Although the data below holds other lines too, output only those from the line with "destruct err as [|[[|c m]|]]; done." up to and including the line with "preview or the", exactly as they appear.

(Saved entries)
********

Lemma upload_issues_one_request_witness :
  first_file (Some (input selected_42)) = Some photo_png
  ∧ fetches (out_trace (run_to_end (answers created_201)
       (@handleUpload integer_ids product_42 laravel_page (Some (input selected_42)))
       (state selected_42) (blobs selected_42)))
    = [ {| req_url := "/api/products/42/image";
           req_method := "POST";
           req_body := [("image", photo_png)];
           req_headers := [("X-CSRF-TOKEN", "s3cr3t")] |} ].
Proof.
  split; [reflexivity|].
  exact (@upload_issues_one_request integer_ids product_42 laravel_page
           (Some (input selected_42)) photo_png (answers created_201)
           (state selected_42) (blobs selected_42) eq_refl).
Defined.

(** C9, as the specification has it: the handle has no method named [enable]
    or [disable], so on a disabled widget the calls [enable()], [disable()],
    [enable()] do not leave it enabled. *)
Lemma enable_is_not_a_method :
  handle !! "enable" = None
  ∧ handle !! "disable" = None
  ∧ isDisabled (state disabled_42) = true
  ∧ isDisabled (state (@steps integer_ids
                         [Call "enable"; Call "disable"; Call "enable"] disabled_42))
    = true.
Proof. vm_compute. repeat split. Qed.

(** The end-to-end scenario: product 42, [photo.png] selected, the endpoint
    answers 201; the success alert is shown and no error. *)
Example scenario_42 :
  preview_src (render (state selected_42)) = Some "blob:0"
  ∧ (@step integer_ids Click selected_42).2 =
      [ESet (SetSuccess None); ESet (SetError None); ESet (SetLoading true);
       EFetch {| req_url := "/api/products/42/image"; req_method := "POST";
                 req_body := [("image", photo_png)];
                 req_headers := [("X-CSRF-TOKEN", "s3cr3t")] |}]
  ∧ success_alert (render (state uploaded_42)) = Some "Upload realizado com sucesso."
  ∧ error_alert (render (state uploaded_42)) = None
  ∧ button_disabled (render (state uploaded_42)) = false.
Proof. vm_compute. repeat split. Qed.

(** What makes the widget inert is the [disabled] attribute, not the
    handlers: an upload that was started before the parent called
    [disabled()] still applies its answer to the cells when it arrives. *)
Example answer_arrives_while_disabled :
  let w := @steps integer_ids [Click; Call "disabled"] selected_42 in
  isDisabled (state w) = true
  ∧ loading (state w) = true
  ∧ state (@steps integer_ids [FetchSettles 0 (Fulfilled created_201)] w)
    = {| isDisabled := true; loading := false;
         success := Some "Upload realizado com sucesso."; error := None;
         previewUrl := Some "blob:0" |}.
Proof. vm_compute. repeat split. Qed.

(** ** Beyond the specification: what else the code shows *)

Section Further.

Context `{JSNumber}.


(** *** Failures of the transport *)

(** X1. When the [fetch] promise rejects, the [catch] clause sets the error
    to the thrown value's [message] if it has a non-empty one, else to
    "Erro ao enviar imagem."; the success cell stays null and the loading
    flag ends down. *)
Theorem upload_rejected_message productModel document inputRef_current file net err s b :
  first_file inputRef_current = Some file →
  net (upload_request productModel document file) = Rejected err →
  let r := run_to_end net (handleUpload productModel document inputRef_current) s b in
  error (out_state r) =
    Some match err_message err with
         | Some (String c m) => String c m
         | _ => "Erro ao enviar imagem."
         end
  ∧ success (out_state r) = None
  ∧ success_calls (out_trace r) = [None]
  ∧ loading (out_state r) = false.
Proof.
  intros Hfile Hnet r.
  destruct (upload_trace productModel document _ file net s b Hfile) as [Htr _].
  fold r in Htr. rewrite Hnet in Htr.
  unfold r at 1 2 4. rewrite !run_to_end_replay. fold r. rewrite Htr.
  destruct err as [|[[|c m]|]]; done.
Qed.


(** *** What the handlers leave alone *)

(** X3. No invocation of [handleUpload] touches the enablement flag, the
    preview or the blob store: it calls neither [setIsDisabled] nor
    [setPreviewUrl] nor [URL.createObjectURL], however the request settles
    and also when no file is selected. *)
Theorem upload_leaves_preview_and_enablement productModel document inputRef_current net s b :
  let r := run_to_end net (handleUpload productModel document inputRef_current) s b in
  isDisabled (out_state r) = isDisabled s
  ∧ previewUrl (out_state r) = previewUrl s
  ∧ out_blobs r = b
  ∧ object_urls (out_trace r) = []
  ∧ Forall (λ e, (∀ v, e ≠ ESet (SetIsDisabled v))
                 ∧ (∀ v, e ≠ ESet (SetPreviewUrl v)))
           (out_trace r).
Proof.
  intros r. unfold r, handleUpload.
  destruct (first_file inputRef_current) as [file|]; simpl.
  - destruct (net _) as [res|err]; simpl; [destruct (ok res); simpl|].
    all: split; [done|split; [done|split; [done|split; [done|]]]].
    all: repeat (constructor; [split; intros v; discriminate|]); constructor.
  - split; [done|split; [done|split; [done|split; [done|]]]].
    repeat (constructor; [split; intros v; discriminate|]); constructor.
Qed.


(** *** The anti-forgery token *)

(** X9. [getCsrfToken] reads the first [meta] element named [csrf-token] in
    document order: elements with other names before it and any element
    after it are ignored, and a page without such an element gives the empty
    string. *)
Theorem csrf_token_of_first_meta (before : Document) :
  Forall (λ el, meta_name el ≠ "csrf-token") before →
  getCsrfToken before = EmptyString
  ∧ ∀ el after, meta_name el = "csrf-token" →
      getCsrfToken (before ++ el :: after)%list = meta_content el.
Proof.
  intros Hbefore. unfold getCsrfToken, querySelector_meta.
  induction Hbefore as [|x before Hx _ [IHnone IHsome]]; simpl.
  - split; [done|]. intros el after Hel.
    rewrite bool_decide_eq_true_2 by done. simpl. apply js_or_some_empty.
  - rewrite bool_decide_eq_false_2 by done. split; [exact IHnone|exact IHsome].
Qed.

(** *** More that holds of every reachable world *)



Lemma presentable_mount productModel document :
  presentable (mount productModel document).
Proof. split; simpl; [by left|done|done]. Qed.

Ltac shown :=
  split; cbn -[js_or];
  [ first [ left; reflexivity | right; reflexivity | assumption ]
  | first [ assumption | done
          | let Hm := fresh in
            intros ? Hm; apply (inj Some) in Hm as <-;
            first [ apply js_or_nonempty; done | done ] ]
  | first [ assumption | done ] ].

Lemma presentable_step productModel document e w :
  invariant productModel document w →
  presentable w →
  presentable (step e w).1.
Proof.
  destruct w as [pm doc st bl inp pend].
  intros [Hpm Hdoc _ _ _ Hpend] [Hsucc Herr Hprev]; simpl in *; subst pm doc.
  destruct e as [m|fs| |i r|i]; simpl.
  - destruct (handle !! m) as [t|] eqn:Hm; [|shown].
    apply handle_methods in Hm as [[_ ->]|[_ ->]]; shown.
  - destruct (isDisabled st || loading st); [shown|].
    unfold exec, handleFileChange. simpl.
    destruct fs as [[|f rest]|]; simpl; [shown|split; simpl|shown].
    + by left.
    + done.
    + intros u [= <-]. apply (createObjectURL_resolves f bl).
  - destruct (isDisabled st || loading st); [shown|].
    unfold exec, handleUpload.
    destruct (first_file (Some inp)) as [file|]; simpl; shown.
  - destruct Hpend as [[-> _]|(t & -> & Ht & _)]; [rewrite lookup_nil; shown|].
    destruct i as [|i]; [simpl|simpl; shown].
    destruct Ht as [file|file res Hok].
    + rewrite upload_try_shape. unfold exec. simpl pending. simpl state. simpl blobs.
      destruct r as [res|err].
      * destruct (ok res) eqn:Hok.
        -- rewrite upload_try_ok by done. shown.
        -- destruct (upload_try_not_ok productModel document file res Hok) as (k & Hk & _).
           rewrite Hk. shown.
      * rewrite upload_try_rejected. shown.
    + destruct (upload_try_not_ok productModel document file res Hok) as (k & Hk & _).
      rewrite Hk. shown.
  - destruct Hpend as [[-> _]|(t & -> & Ht & _)]; [rewrite lookup_nil; shown|].
    destruct i as [|i]; [simpl|simpl; shown].
    destruct Ht as [file|file res Hok].
    + rewrite upload_try_shape. shown.
    + destruct (upload_try_not_ok productModel document file res Hok) as (k & Hk & Hrun).
      rewrite Hk. unfold exec. simpl pending. simpl state. simpl blobs. rewrite Hrun. shown.
Qed.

********

§ **WORKED SOLUTION**
  destruct err as [|[[|c m]|]]; done.
Qed.


(** *** What the handlers leave alone *)

(** X3. No invocation of [handleUpload] touches the enablement flag, the
    preview or the blob store: it calls neither [setIsDisabled] nor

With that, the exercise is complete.